Task prompt:
From the entries below, transcribe exactly the lines between the line holding "apply map_lookup_filter_None. right." and the line holding "Definition replay (l", inclusive; skip all other lines.

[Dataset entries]
※ ※ ※
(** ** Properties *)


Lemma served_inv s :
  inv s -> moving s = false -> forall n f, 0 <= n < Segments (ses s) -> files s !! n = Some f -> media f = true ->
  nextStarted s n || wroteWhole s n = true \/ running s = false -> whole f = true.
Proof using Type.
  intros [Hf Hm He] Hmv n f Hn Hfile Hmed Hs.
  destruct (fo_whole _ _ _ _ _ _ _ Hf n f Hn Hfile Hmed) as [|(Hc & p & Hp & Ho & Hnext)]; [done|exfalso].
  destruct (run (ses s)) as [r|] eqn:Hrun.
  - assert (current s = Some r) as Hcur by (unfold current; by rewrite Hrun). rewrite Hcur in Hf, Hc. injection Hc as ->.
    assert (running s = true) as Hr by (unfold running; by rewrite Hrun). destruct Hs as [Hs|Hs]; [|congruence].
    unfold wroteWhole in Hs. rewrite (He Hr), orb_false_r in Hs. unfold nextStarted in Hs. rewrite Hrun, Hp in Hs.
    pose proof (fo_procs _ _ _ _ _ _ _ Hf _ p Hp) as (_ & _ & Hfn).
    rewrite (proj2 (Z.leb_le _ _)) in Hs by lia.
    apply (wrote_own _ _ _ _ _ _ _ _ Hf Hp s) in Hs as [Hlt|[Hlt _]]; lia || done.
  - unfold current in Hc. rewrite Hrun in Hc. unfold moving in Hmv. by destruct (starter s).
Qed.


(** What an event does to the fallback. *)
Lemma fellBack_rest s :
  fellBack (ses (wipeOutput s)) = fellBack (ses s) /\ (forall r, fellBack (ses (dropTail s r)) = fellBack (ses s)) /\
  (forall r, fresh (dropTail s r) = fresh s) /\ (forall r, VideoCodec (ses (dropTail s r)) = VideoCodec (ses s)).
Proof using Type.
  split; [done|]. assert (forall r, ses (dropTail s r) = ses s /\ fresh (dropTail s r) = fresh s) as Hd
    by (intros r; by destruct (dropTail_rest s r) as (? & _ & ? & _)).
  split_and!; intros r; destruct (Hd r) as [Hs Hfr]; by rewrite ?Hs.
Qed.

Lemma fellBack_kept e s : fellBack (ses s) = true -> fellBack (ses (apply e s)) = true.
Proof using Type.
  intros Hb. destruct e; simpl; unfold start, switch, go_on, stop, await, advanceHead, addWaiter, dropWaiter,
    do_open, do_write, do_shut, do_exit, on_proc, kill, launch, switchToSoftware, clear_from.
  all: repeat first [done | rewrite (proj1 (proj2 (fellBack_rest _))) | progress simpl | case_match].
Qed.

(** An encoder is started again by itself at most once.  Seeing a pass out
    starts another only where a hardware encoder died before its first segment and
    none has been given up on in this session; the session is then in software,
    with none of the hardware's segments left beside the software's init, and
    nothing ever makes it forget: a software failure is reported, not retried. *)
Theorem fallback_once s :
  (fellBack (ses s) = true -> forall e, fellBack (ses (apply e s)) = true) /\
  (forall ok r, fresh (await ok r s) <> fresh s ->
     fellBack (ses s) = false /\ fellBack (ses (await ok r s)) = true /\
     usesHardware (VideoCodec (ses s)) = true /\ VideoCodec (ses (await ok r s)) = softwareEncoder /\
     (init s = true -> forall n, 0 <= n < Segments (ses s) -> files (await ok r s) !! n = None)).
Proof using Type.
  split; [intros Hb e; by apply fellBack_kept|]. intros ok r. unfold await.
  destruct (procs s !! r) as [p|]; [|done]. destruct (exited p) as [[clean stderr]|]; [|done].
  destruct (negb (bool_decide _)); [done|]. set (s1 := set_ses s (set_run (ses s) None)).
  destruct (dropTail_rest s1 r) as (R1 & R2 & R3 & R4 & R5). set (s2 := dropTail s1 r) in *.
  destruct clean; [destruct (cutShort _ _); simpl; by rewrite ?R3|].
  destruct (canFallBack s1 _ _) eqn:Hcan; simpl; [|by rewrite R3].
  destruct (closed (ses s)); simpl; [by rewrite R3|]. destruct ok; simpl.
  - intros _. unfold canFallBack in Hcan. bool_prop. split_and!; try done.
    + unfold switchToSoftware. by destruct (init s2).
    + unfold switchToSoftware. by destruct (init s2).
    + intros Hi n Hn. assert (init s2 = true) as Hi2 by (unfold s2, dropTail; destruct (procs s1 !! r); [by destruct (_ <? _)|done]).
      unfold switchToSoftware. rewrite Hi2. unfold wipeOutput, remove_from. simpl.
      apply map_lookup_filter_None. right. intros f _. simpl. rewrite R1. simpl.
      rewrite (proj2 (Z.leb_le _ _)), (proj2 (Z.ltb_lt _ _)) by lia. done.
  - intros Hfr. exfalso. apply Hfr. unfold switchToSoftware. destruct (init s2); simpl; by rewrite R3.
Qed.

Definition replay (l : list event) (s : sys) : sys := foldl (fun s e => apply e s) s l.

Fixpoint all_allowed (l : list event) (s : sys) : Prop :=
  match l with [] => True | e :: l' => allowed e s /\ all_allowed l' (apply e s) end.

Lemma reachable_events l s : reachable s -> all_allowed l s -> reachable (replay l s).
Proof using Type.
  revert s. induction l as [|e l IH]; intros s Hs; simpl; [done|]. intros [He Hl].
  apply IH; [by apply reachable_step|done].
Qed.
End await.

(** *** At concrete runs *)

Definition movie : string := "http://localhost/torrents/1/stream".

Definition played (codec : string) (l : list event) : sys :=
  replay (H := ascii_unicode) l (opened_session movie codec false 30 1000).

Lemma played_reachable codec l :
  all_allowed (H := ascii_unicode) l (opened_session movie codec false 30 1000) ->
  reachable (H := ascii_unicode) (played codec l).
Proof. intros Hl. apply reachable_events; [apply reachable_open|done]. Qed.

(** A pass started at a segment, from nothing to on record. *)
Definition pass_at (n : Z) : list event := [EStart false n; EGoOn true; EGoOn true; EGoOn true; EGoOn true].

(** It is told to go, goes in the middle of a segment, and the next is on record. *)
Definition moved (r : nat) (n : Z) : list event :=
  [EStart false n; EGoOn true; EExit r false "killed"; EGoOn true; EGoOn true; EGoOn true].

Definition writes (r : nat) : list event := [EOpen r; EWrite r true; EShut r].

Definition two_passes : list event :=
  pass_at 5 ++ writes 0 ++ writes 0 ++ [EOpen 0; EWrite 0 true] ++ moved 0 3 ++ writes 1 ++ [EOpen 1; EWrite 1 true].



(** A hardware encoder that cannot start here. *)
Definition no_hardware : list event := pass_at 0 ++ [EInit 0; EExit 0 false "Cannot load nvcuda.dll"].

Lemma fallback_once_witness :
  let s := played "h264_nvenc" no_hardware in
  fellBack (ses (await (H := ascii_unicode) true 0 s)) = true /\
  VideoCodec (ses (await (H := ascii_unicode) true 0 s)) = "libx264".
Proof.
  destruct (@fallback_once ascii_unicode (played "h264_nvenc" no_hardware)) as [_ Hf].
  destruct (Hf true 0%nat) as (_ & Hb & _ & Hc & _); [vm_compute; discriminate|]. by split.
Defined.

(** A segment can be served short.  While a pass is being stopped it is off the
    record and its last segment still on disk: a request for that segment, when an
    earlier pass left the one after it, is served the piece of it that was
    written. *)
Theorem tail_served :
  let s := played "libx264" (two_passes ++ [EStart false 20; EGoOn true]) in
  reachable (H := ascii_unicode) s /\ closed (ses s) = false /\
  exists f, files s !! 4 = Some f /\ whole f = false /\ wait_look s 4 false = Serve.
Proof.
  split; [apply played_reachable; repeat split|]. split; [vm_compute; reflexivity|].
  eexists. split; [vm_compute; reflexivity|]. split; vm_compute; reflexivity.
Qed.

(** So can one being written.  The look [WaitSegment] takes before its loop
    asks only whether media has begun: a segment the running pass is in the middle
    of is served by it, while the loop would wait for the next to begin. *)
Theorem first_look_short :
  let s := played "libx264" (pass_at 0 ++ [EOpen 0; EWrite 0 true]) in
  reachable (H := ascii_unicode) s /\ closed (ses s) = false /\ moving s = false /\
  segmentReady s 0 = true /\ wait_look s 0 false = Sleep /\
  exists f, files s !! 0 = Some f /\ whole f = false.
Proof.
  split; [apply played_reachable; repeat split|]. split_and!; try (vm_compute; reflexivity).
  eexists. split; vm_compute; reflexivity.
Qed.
※ ※ ※
Task response:
      apply map_lookup_filter_None. right. intros f _. simpl. rewrite R1. simpl.
      rewrite (proj2 (Z.leb_le _ _)), (proj2 (Z.ltb_lt _ _)) by lia. done.
  - intros Hfr. exfalso. apply Hfr. unfold switchToSoftware. destruct (init s2); simpl; by rewrite R3.
Qed.

Definition replay (l : list event) (s : sys) : sys := foldl (fun s e => apply e s) s l.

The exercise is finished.